● **PROBLEM DESCRIPTION**
Give back exactly the lines of the material below that start at the line containing "visit tz st" and end at the line containing "revert st. induction", and no others.

● **EXERCISE DATA**
(** *** Prompt selection *)

Lemma select_prompt_cases (ut : option str) :
  (ut = Some (lit "medical_image")
   /\ select_prompt ut = prompt_medical_image)
  \/ (ut = Some (lit "blood_report")
      /\ select_prompt ut = prompt_blood_report)
  \/ (ut = Some (lit "prescription")
      /\ select_prompt ut = prompt_prescription)
  \/ (ut <> Some (lit "medical_image")
      /\ ut <> Some (lit "blood_report")
      /\ ut <> Some (lit "prescription")
      /\ select_prompt ut = prompt_generic).
Proof.
  unfold select_prompt, type_is.
  destruct ut as [t|].
  2:{ right; right; right. repeat split; discriminate. }
  destruct (str_eqb t (lit "medical_image")) eqn:E1.
  { apply str_eqb_eq in E1. subst t. left. split; reflexivity. }
  destruct (str_eqb t (lit "blood_report")) eqn:E2.
  { apply str_eqb_eq in E2. subst t. right; left. split; reflexivity. }
  destruct (str_eqb t (lit "prescription")) eqn:E3.
  { apply str_eqb_eq in E3. subst t. right; right; left. split; reflexivity. }
  right; right; right.
  repeat split; try reflexivity; intros [= ->];
    rewrite str_eqb_refl in *; discriminate.
Qed.

(** The four prompts and the three literal types are pairwise
    different. *)
Lemma prompts_distinct :
  prompt_medical_image <> prompt_blood_report
  /\ prompt_medical_image <> prompt_prescription
  /\ prompt_medical_image <> prompt_generic
  /\ prompt_blood_report <> prompt_prescription
  /\ prompt_blood_report <> prompt_generic
  /\ prompt_prescription <> prompt_generic.
Proof.
  repeat split; str_neq.
Qed.
(** The printed value, whatever follows it that is not part of a number, is
    read back as [v], within some budget. *)
Definition reads_back (print_literal : jsstring → jsstring) (v : value) : Prop :=
  ∀ rest, delimited rest = true →
    ∃ fuel, parse_value fuel (stringify print_literal v ++ rest) = Ok v rest.

(** The lines joined by line feeds. *)
Fixpoint join_lines (lines : list jsstring) : jsstring :=
  match lines with
  | [] => []
  | [line] => line
  | line :: rest => line ++ LF :: join_lines rest
  end.

(** What [parseJsonContent] makes of the values it parsed from a whole
    text: a single array stands for its elements. *)
Definition unwrapped (vs : list value) : list value :=
  match vs with
  | [JArray elements] => elements
  | _ => vs
  end.

End ReadBackSpec.

(** Vocabulary for the end-to-end scenario of the sync. *)
Module ScenarioSpec.
Import Index.

(** The end-to-end scenario of the specification: the directory holds the
    two files of 6 March 2024, the bucket the two objects they were written
    from and one object of 7 March. *)
Definition scenario_directory : directory :=
  {[ str "06-03-2024-S0.json" := dq "{'a':1}"; str "06-03-2024-S1.json" := dq "{'b':1}" ]}.

Definition scenario_first : RemoteObject :=
  {| obj_name := str "logs/a.json"; timeCreated := Date_UTC 2024 2 6 10 0;
     download := Some (dq "{'a':1}") |}.

Definition scenario_second : RemoteObject :=
  {| obj_name := str "logs/b.json"; timeCreated := Date_UTC 2024 2 6 11 0;
     download := Some (dq "{'b':1}") |}.

Definition scenario_third : RemoteObject :=
  {| obj_name := str "logs/c.json"; timeCreated := Date_UTC 2024 2 7 9 0;
     download := Some (dq "{'c':1}") |}.

Definition scenario_bucket : list RemoteObject :=
  [scenario_first; scenario_second; scenario_third].

End ScenarioSpec.

(** * Properties *)

Example str_abc : str "aZ0" = [97; 90; 48]%N.
Proof. reflexivity. Qed.

Example dq_key : dq "{'a':1}" = [123; 34; 97; 34; 58; 49; 125]%N.
Proof. reflexivity. Qed.

Example trim_both : trim (str "  x y " ++ [LF]) = str "x y".
Proof. reflexivity. Qed.

Example split_two : split_lines (str "ab" ++ [LF] ++ str "c") = [str "ab"; str "c"].
Proof. reflexivity. Qed.

Example split_empty : split_lines [] = [[]].
Proof. reflexivity. Qed.

Example pad_one : padStart (str "7") 2 (str "0") = str "07".
Proof. reflexivity. Qed.

Example pad_full : padStart (str "12") 2 (str "0") = str "12".
Proof. reflexivity. Qed.

Example toString_2024 : Number_toString 2024 = str "2024".
Proof. reflexivity. Qed.

Example toString_neg : Number_toString (-5) = str "-5".
Proof. reflexivity. Qed.

Example toString_0 : Number_toString 0 = str "0".
Proof. reflexivity. Qed.

Example includes_mid : includes (str "logs/2024/03/07/a.json") (str "2024/03/07") = true.
Proof. reflexivity. Qed.

Example endsWith_json : endsWith (str "a.json") (str ".json") = true.
Proof. reflexivity. Qed.

Example civil_epoch : civil_from_days 0 = (1970, 1, 1).
Proof. reflexivity. Qed.

Example civil_leap_day : civil_from_days (days_from_civil 2024 2 29) = (2024, 2, 29).
Proof. reflexivity. Qed.

Example civil_before_epoch : civil_from_days (-1) = (1969, 12, 31).
Proof. reflexivity. Qed.

Example MakeDay_2024_03_07 : MakeDay 2024 2 7 = 19789.
Proof. reflexivity. Qed.

(** Month 13 and day 0 roll over as in [new Date(2024, 12, 0)]. *)
Example MakeDay_rollover : civil_from_days (MakeDay 2024 12 0) = (2024, 12, 31).
Proof. reflexivity. Qed.

Example to_double_exact : to_double 9007199254740991 = Fin 9007199254740991.
Proof. reflexivity. Qed.

Example to_double_tie : to_double 9007199254740993 = Fin 9007199254740992.
Proof. reflexivity. Qed.

Example to_double_up : to_double 9007199254740995 = Fin 9007199254740996.
Proof. reflexivity. Qed.

Example to_double_inf : to_double (10 ^ 309) = PosInf.
Proof. vm_compute. reflexivity. Qed.

Example to_double_big : to_double (10 ^ 23) = Fin 99999999999999991611392.
Proof. vm_compute. reflexivity. Qed.

Module IndexExamples.
Import Index SyncSpec.

Example match_plain :
  regex_match (str "07-03-2024-S3.json")
  = Some {| cap_day := str "07"; cap_month := str "03"; cap_year := str "2024";
            cap_sequence := str "3" |}.
Proof. reflexivity. Qed.

Example match_none : regex_match (str "07-03-2024.json") = None.
Proof. reflexivity. Qed.

Example latest_two :
  getLatestProcessedFile utc_zone
    [str "06-03-2024-S0.json"; str "readme.txt"; str "06-03-2024-S1.json"]
  = Some {| date := Date_UTC 2024 2 6 0 0; sequence := Fin 1 |}.
Proof. vm_compute. reflexivity. Qed.

Example formatDate_ex : formatDate utc_zone (Date_UTC 2024 2 7 10 30) = str "07-03-2024".
Proof. vm_compute. reflexivity. Qed.

(** An object created on the day of the watermark, after midnight, is taken
    again. *)
Example run_ex :
  (downloadAndSaveJSON utc_zone
     [obj "b.json" (Date_UTC 2024 2 7 11 0) "B"; obj "a.json" (Date_UTC 2024 2 7 10 0) "A";
      obj "c.json" (Date_UTC 2024 2 6 10 0) "C"]
     {[ str "06-03-2024-S0.json" := str "old" ]}).2
  = [Download (obj "c.json" (Date_UTC 2024 2 6 10 0) "C"); WriteFile (str "06-03-2024-S0.json") (str "C");
     Download (obj "a.json" (Date_UTC 2024 2 7 10 0) "A"); WriteFile (str "07-03-2024-S0.json") (str "A");
     Download (obj "b.json" (Date_UTC 2024 2 7 11 0) "B"); WriteFile (str "07-03-2024-S1.json") (str "B")].
Proof. vm_compute. reflexivity. Qed.

End IndexExamples.

(** ** Sorting *)

Module SortFacts.

Lemma insert_sorted_Permutation {A} (key : A → Z) x l :
  insert_sorted key x l ≡ₚ x :: l.
Proof.
  induction l as [| y l IH]; simpl; [done |].
  destruct (key x <=? key y); [done |].
  rewrite IH. apply Permutation_swap.
Qed.

Lemma stable_sort_by_Permutation {A} (key : A → Z) l : stable_sort_by key l ≡ₚ l.
Proof.
  unfold stable_sort_by.
  induction l as [| x l IH]; simpl; [done |].
  by rewrite insert_sorted_Permutation, IH.
Qed.

End SortFacts.

Import SortFacts.

(** ** The watermark resolver *)

Module Resolver.
Import Index ResolverSpec.

(** Order on the doubles that sequence numbers are. *)
Lemma double_le_refl a : double_le a a.
Proof. destruct a; unfold double_le; simpl; [lia | done]. Qed.

Lemma double_le_trans a b c : double_le a b → double_le b c → double_le a c.
Proof. unfold double_le. destruct a, b, c; simpl; try done; lia. Qed.

Lemma double_gt_le a b : double_gt a b = true → double_le b a.
Proof. unfold double_le. destruct a, b; simpl; try done; lia. Qed.

Lemma double_le_antisym a b : double_le a b → double_le b a → a = b.
Proof.
  unfold double_le. destruct a, b; simpl; try done.
  intros. f_equal. lia.
Qed.

Lemma lex_le_refl a : lex_le a a.
Proof. right. split; [done | apply double_le_refl]. Qed.

Lemma lex_le_trans a b c : lex_le a b → lex_le b c → lex_le a c.
Proof.
  unfold lex_le. intros [H1 | [H1 H1']] [H2 | [H2 H2']].
  - left. lia.
  - left. lia.
  - left. lia.
  - right. split; [lia | by eapply double_le_trans].
Qed.

Lemma lex_le_antisym a b : lex_le a b → lex_le b a → a = b.
Proof.
  destruct a as [d1 s1], b as [d2 s2]. unfold lex_le. simpl.
  intros [H1 | [H1 H1']] [H2 | [H2 H2']]; try lia.
  f_equal; [done | by apply double_le_antisym].
Qed.

Section WithTimeZone.

Variable tz : TimeZone.

Lemma visit_entry st f :
  visit tz st f = match entry_of tz f with Some e => update st e | None => st end.
Proof.
  unfold visit, entry_of.
  destruct (endsWith f (str ".json")); simpl; [| done].
  destruct (regex_match f); done.
Qed.

Lemma scan_entries files st :
  foldl (visit tz) st files = foldl update st (omap (entry_of tz) files).
Proof.
  revert st. induction files as [| f files IH]; intros st; simpl; [done |].
  rewrite IH, visit_entry. destruct (entry_of tz f); done.
Qed.

Lemma update_is_max st es e :
  is_max st es → is_max (update st e) (es ++ [e]).
Proof.
  destruct st as [[d |] s], e as [d' s']; unfold is_max, update; simpl.
  - intros [Hin Hub].
    destruct (d' >? d) eqn:Hgt; simpl.
    + split; [set_solver |].
      intros e [He | He%list_elem_of_singleton]%elem_of_app.
      * eapply lex_le_trans; [by apply Hub |]. left. simpl. lia.
      * subst. apply lex_le_refl.
    + destruct (d' =? d) eqn:Heq; simpl.
      * apply Z.eqb_eq in Heq. subst d'.
        destruct (double_gt s' s) eqn:Hs; simpl.
        -- split; [set_solver |].
           intros e [He | He%list_elem_of_singleton]%elem_of_app.
           ++ eapply lex_le_trans; [by apply Hub |].
              right. split; [done | by apply double_gt_le].
           ++ subst. apply lex_le_refl.
        -- split; [set_solver |].
           intros e [He | He%list_elem_of_singleton]%elem_of_app.
           ++ by apply Hub.
           ++ subst. right. split; done.
      * split; [set_solver |].
        intros e [He | He%list_elem_of_singleton]%elem_of_app.
        -- by apply Hub.
        -- subst. left. simpl. lia.
  - intros ->. split; [set_solver |].
    intros e He%list_elem_of_singleton. subst. apply lex_le_refl.
Qed.

Lemma foldl_update_is_max es st seen :
  is_max st seen → is_max (foldl update st es) (seen ++ es).
Proof.
  revert st seen. induction es as [| e es IH]; intros st seen Hmax; simpl.
  - by rewrite app_nil_r.
  - replace (seen ++ e :: es) with ((seen ++ [e]) ++ es) by by rewrite <- app_assoc.
    apply IH. by apply update_is_max.
Qed.

Lemma resolver_greatest (files : list jsstring) :
  match getLatestProcessedFile tz files with
  | None => omap (entry_of tz) files = []
  | Some w =>
      (date w, sequence w) ∈ omap (entry_of tz) files
      ∧ ∀ e, e ∈ omap (entry_of tz) files → lex_le e (date w, sequence w)
  end.
Proof.
  unfold getLatestProcessedFile. rewrite scan_entries.
  pose proof (foldl_update_is_max (omap (entry_of tz) files) (None, Fin (-1)) []
                eq_refl) as Hmax.
  simpl in Hmax. unfold is_max in Hmax.
  destruct (foldl update (None, Fin (-1)) (omap (entry_of tz) files)) as [[d |] s];
    simpl in *; done.
Qed.

(** C2. Over any list of directory entries, [getLatestProcessedFile] returns
    nothing exactly when no entry matches, and otherwise the entry that is
    greatest in the lexicographic order on (date, sequence); on the way, a
    matching entry with a strictly later date replaces the running maximum
    with its own date and sequence, one with the same date leaves the greater
    of the two sequences, and one with an earlier date changes nothing. *)
Theorem getLatestProcessedFile_lex_max (files : list jsstring) :
  match getLatestProcessedFile tz files with
  | None => omap (entry_of tz) files = []
  | Some w =>
      (date w, sequence w) ∈ omap (entry_of tz) files
      ∧ ∀ e, e ∈ omap (entry_of tz) files → lex_le e (date w, sequence w)
  end
  ∧ ∀ (d0 : Z) (s0 : double) (f : jsstring) (d : Z) (s : double),
      entry_of tz f = Some (d, s) →
      visit tz (Some d0, s0) f
      = if d >? d0 then (Some d, s)
        else if d =? d0 then (Some d0, double_max s s0)
        else (Some d0, s0).
Proof.
  split.
  - apply resolver_greatest.
  - intros d0 s0 f d s Hf. rewrite visit_entry, Hf. unfold update, double_max. simpl.
    destruct (d >? d0); [done |].
    destruct (d =? d0); simpl; [| done].
    destruct (double_gt s s0); done.
Qed.

(** The listing order of the directory does not matter. *)
Lemma getLatestProcessedFile_Permutation (files files' : list jsstring) :
  files ≡ₚ files' →
  getLatestProcessedFile tz files = getLatestProcessedFile tz files'.
Proof.
  intros Hp.
  assert (Hp' : omap (entry_of tz) files ≡ₚ omap (entry_of tz) files')
    by by apply omap_Permutation.
  pose proof (resolver_greatest files) as H1.
  pose proof (resolver_greatest files') as H2.
  destruct (getLatestProcessedFile tz files) as [[d1 s1] |],
           (getLatestProcessedFile tz files') as [[d2 s2] |]; simpl in *.
  - destruct H1 as [Hin1 Hub1], H2 as [Hin2 Hub2].
    assert (Heq : (d1, s1) = (d2, s2)).
    { apply lex_le_antisym.
      - apply Hub2. by rewrite <- Hp'.
      - apply Hub1. by rewrite Hp'. }
    by inversion Heq.
  - destruct H1 as [Hin1 _]. rewrite Hp', H2 in Hin1. by apply elem_of_nil in Hin1.
  - destruct H2 as [Hin2 _]. rewrite <- Hp', H1 in Hin2. by apply elem_of_nil in Hin2.
  - done.
Qed.

End WithTimeZone.

(** Of the entries of 6 March, sequence 5, and 7 March, sequence 3, the
    later date wins. *)
Lemma getLatestProcessedFile_lex_max_witness :
  getLatestProcessedFile utc_zone
    [str "06-03-2024-S5.json"; str "notes.txt"; str "07-03-2024-S3.json"]
  = Some {| date := Date_UTC 2024 2 7 0 0; sequence := Fin 3 |}
  ∧ lex_le (Date_UTC 2024 2 6 0 0, Fin 5) (Date_UTC 2024 2 7 0 0, Fin 3).
Proof.
  pose proof (getLatestProcessedFile_lex_max utc_zone
                [str "06-03-2024-S5.json"; str "notes.txt"; str "07-03-2024-S3.json"])
    as [H _].
  split; [reflexivity |].
  apply (proj2 H). vm_compute. left.
Defined.

End Resolver.

(** ** The file name pattern *)

Module Pattern.
Import Index ResolverSpec.

Lemma startsWith_app (p s : jsstring) : startsWith (p ++ s) p = true.
Proof.
  induction p as [| a p IH]; simpl; [done |].
  by rewrite N.eqb_refl, IH.
Qed.


Lemma expect_app (lit s : jsstring) : expect lit (lit ++ s) = Some s.
Proof.
  unfold expect. rewrite startsWith_app. by rewrite drop_app_length.
Qed.
(** * Family-Friendly-Facility: the enrichment and normalization engine

    A shallow embedding of the Python data scripts
    - [src/data/scripts/parse_address.py]       (address parser),
    - [src/data/scripts/geocode_nursing_rooms.py] (geocode client, worker
      and orchestrator),
    - [src/data/reverse_geocode_playgrounds.py]  (reverse-geocode client,
      worker and orchestrator),
    - [src/data/scripts/parse_playgrounds.py]    (TWD97 to WGS84 transformer),
    together with the properties the specification states about them. *)

From Stdlib Require Import ZArith NArith QArith Reals Lra Lia List Bool Ascii String.
From Stdlib Require Floats.
From stdpp Require Import base option list relations.

#[global] Set Warnings "-register-all".

(* ===================================================================== *)
(** * Python strings

    A Python [str] is a sequence of Unicode code points; the scripts only
    compare, slice and strip them, so a string is the list of its code
    points. *)
(* ===================================================================== *)

Module PyStr.

Abbreviation char := N (only parsing).
Abbreviation pystr := (list N) (only parsing).

(** The code points for which [str.isspace] holds; [str.strip] without an
    argument removes exactly these. *)
Definition whitespace : list char :=
  [0x9; 0xA; 0xB; 0xC; 0xD; 0x1C; 0x1D; 0x1E; 0x1F; 0x20; 0x85; 0xA0;
   0x1680; 0x2000; 0x2001; 0x2002; 0x2003; 0x2004; 0x2005; 0x2006;
   0x2007; 0x2008; 0x2009; 0x200A; 0x2028; 0x2029; 0x202F; 0x205F;
   0x3000]%N.
(** C2. Every record of a frame returned by the detector, hence of every
    frame returned by the loader, has [is_anomaly] equal to 0 or 1, a
    non-negative [anomaly_score], and [anomaly_score] equal to 0 whenever
    [is_anomaly] is 0. *)
Theorem detect_anomalies_invariant (fs : FileSystem) (d d' : DataFrame) :
  detect_anomalies d = Ok d' \/ _load_and_prepare_data fs = Ok d' ->
  Forall well_labelled (rows d').
Proof.
  intros H.
  assert (exists d0, detect_anomalies d0 = Ok d') as [d0 Hd0].
  { destruct H as [H|H]; [by exists d|by apply load_detects in H]. }
  destruct (detect_anomalies_Value d0 d' Hd0) as [Hcol _].
  destruct (detect_anomalies_rows d0 Hcol) as (d'' & Hd & Hrows).
  rewrite Hd0 in Hd. injection Hd as <-.
  rewrite Hrows. apply Forall_fmap, Forall_forall. intros r _.
  apply labelled_well_labelled.
Qed.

● **YOUR RESPONSE**
  visit tz st f = match entry_of tz f with Some e => update st e | None => st end.
Proof.
  unfold visit, entry_of.
  destruct (endsWith f (str ".json")); simpl; [| done].
  destruct (regex_match f); done.
Qed.

Lemma scan_entries files st :
  foldl (visit tz) st files = foldl update st (omap (entry_of tz) files).
Proof.
  revert st. induction files as [| f files IH]; intros st; simpl; [done |].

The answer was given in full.